I ran home as fast as I could and looked up my account online. According to said account I was $1800 in the hole! Freak out. Significant breakdown. Aging ten years. None of these words describe what I experienced. I scrolled down. There it was. Apparently, I was feeling very generous the night I paid the bills and decided to foot the garbage bill for the entire city since I gave them $1971! I vaguely remember something about decimal points in fifth grade math. Mostly what I remember is that I found it confusing. Clearly, I’m still confused.

The following are some of the responses I got:

From the city: “Oh my.”

From the bank: “That money’s already been posted to your account. I’m not sure we can undo that.”

From my husband: “You’re gonna fix this, right?”

From my friend: “You did what? The city doesn’t refund even a nickel.”

You can relax. It all worked out. I don’t know how the bank did it, but they reversed the payment and credited my account, thankfully, as it would have taken FOREVER to pay them back.

The moral of the story is three-fold. First, always check your work. Second, when in doubt move the decimal point to the left. Third, remember that no matter how bad you are with money and numbers, there is someone out there who is worse.

The greater spiritual application is obvious: had it not been for the insatiable love of Jesus for us and His willingness to die in our place, the debt of sin that we owe would never have been paid. What an expensive gesture. It cost Him everything. Our acceptance of His offer of salvation erases the debt, and instead He credits us with righteousness. What a Savior!

Living a Budgeted Life

One of the occupational hazards associated with being a housecleaner is that I’m usually the first thing to go when people feel the need to cut back. You can imagine my shock when the opposite happened on the heels of the threat of tax increases and changes in healthcare. Not only did I not lose any jobs, I gained several more. Without even thinking I said “yes” to the job offers and set about ridding more houses of dust and grime all the while sucking up more of my time.

When my husband and I started the long, arduous climb out of the black hole of debt, it was suggested to us that we start writing down everything we spent our money on. Talk about tedious! I hated it. It drove me crazy. I felt tied to a clipboard and a pen, but it proved to be an invaluable tool. Suddenly we were aware of where all the money was going. No wonder we didn’t have gas money. I’d just bought two pairs of shoes! Clearly adjustments needed to be made.

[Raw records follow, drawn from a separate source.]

(* ===== verification/IoSpec.v ===== *)
(** What the I/O manager and the drivers of [IoDrivers] achieve together: requests that travel down a stack of devices, and open files. *)
From S2P Require Import Prelude IntUtils ClMemory StrUtils ClString Storage Fat FatFile FatDir IoManager IoDrivers.

(** * Running single statements *)
Lemma the_run {A} (get : iost -> gmap Z A) a x s : get s !! a = Some x -> the get a s = Ok (x, s).
Proof. intros E. unfold the, getS, mbind, M_bind, lift. by rewrite E. Qed.

Lemma upd_run {A} (get : iost -> gmap Z A) set a f x s : get s !! a = Some x ->
  upd get set a f s = Ok (tt, set (<[a := f x]> (get s)) s).
Proof. intros E. unfold upd. by rewrite (bind_run _ _ _ _ _ (the_run get a x s E)). Qed.

Lemma free_object_run {A} (get : iost -> gmap Z A) set a x s : get s !! a = Some x -> free get set a s = Ok (tt, set (delete a (get s)) s).
Proof. intros E. unfold free. by rewrite (bind_run _ _ _ _ _ (the_run get a x s E)). Qed.

Lemma location_run p i I L s : irps s !! p = Some I -> zget (StackLocations I) i = Some L -> location p i s = Ok (L, s).
Proof.
  intros E El. unfold location. rewrite (bind_run _ _ _ _ _ (the_run irps p I s E)). apply lift_run. by rewrite El.
Qed.

Lemma upd_location_run p i f I L l s : irps s !! p = Some I -> zget (StackLocations I) i = Some L ->
  zset (StackLocations I) i (f L) = Some l ->
  upd_location p i f s = Ok (tt, set_irps (<[p := set_StackLocations l I]> (irps s)) s).
Proof.
  intros E El Es. unfold upd_location. rewrite (bind_run _ _ _ _ _ (location_run p i I L s E El)).
  rewrite (bind_run _ _ _ _ _ (the_run irps p I s E)). erewrite bind_run; [|apply lift_run; by rewrite Es].
  by apply upd_run.
Qed.

Lemma current_run p I L s : irps s !! p = Some I -> CurrentStackLocation I <> MAX_BYTE ->
  zget (StackLocations I) (CurrentStackLocation I) = Some L -> current_location p s = Ok (L, s).
Proof.
  intros E Hc El. unfold current_location. erewrite bind_run; [by eapply location_run|].
  unfold IoGetCurrentIrpStackLocation. rewrite (bind_run _ _ _ _ _ (the_run irps p I s E)).
  rewrite (proj2 (Z.eqb_neq _ _)) by congruence. done.
Qed.

Lemma extension_run d D s : devs s !! d = Some D -> DeviceExtension D <> NULL -> extension_of d s = Ok (DeviceExtension D, s).
Proof.
  intros E Hx. unfold extension_of, IoGetDeviceExtension. erewrite bind_run; [|by rewrite (bind_run _ _ _ _ _ (the_run devs d D s E))].
  rewrite (proj2 (Z.eqb_neq _ _)) by congruence. done.
Qed.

In college, this idea of budgeting time was known as time management. It won’t shock you when I tell you that I wasn’t very good at it. I’m still not, but as I look at what I spend my time on, I realize that I need to make some adjustments. Most of the things we spend our time on, in and of themselves, are not bad. But like money, once it’s spent, it’s gone. Was it a wise expenditure? Am I getting the most bang for my buck? In the world of finances that means getting the desired item at the lowest price possible. With time what I consider the best deal is spending each hour of my day doing the jobs that God has given me to do. We were doing fine before I took more work. God never asked me to go out and make more money. What He asked me to do is take care of my husband, my kids, write and work the jobs He’s given me. He’s also asked me to be content with the money I make while doing those jobs and to remember it’s not all about money.  Spending hours on things that weren’t in His plan is as nuts as throwing five dollar bills out the window as I drive down the street.

It’s taken awhile (I’m not the brightest crayon in the box!), but I’ve realized that time is as valuable as money. Both need to be budgeted. Both can get wasted on mindless “spending.” And both are gifts from God and, therefore, belong to God. So I will treat my time as I would my money, cutting back where needed, budgeting the minutes as I would the dollars, doing my best to spend it wisely, and trusting God to stretch my minutes to cover each task just as He stretches my money to cover each bill.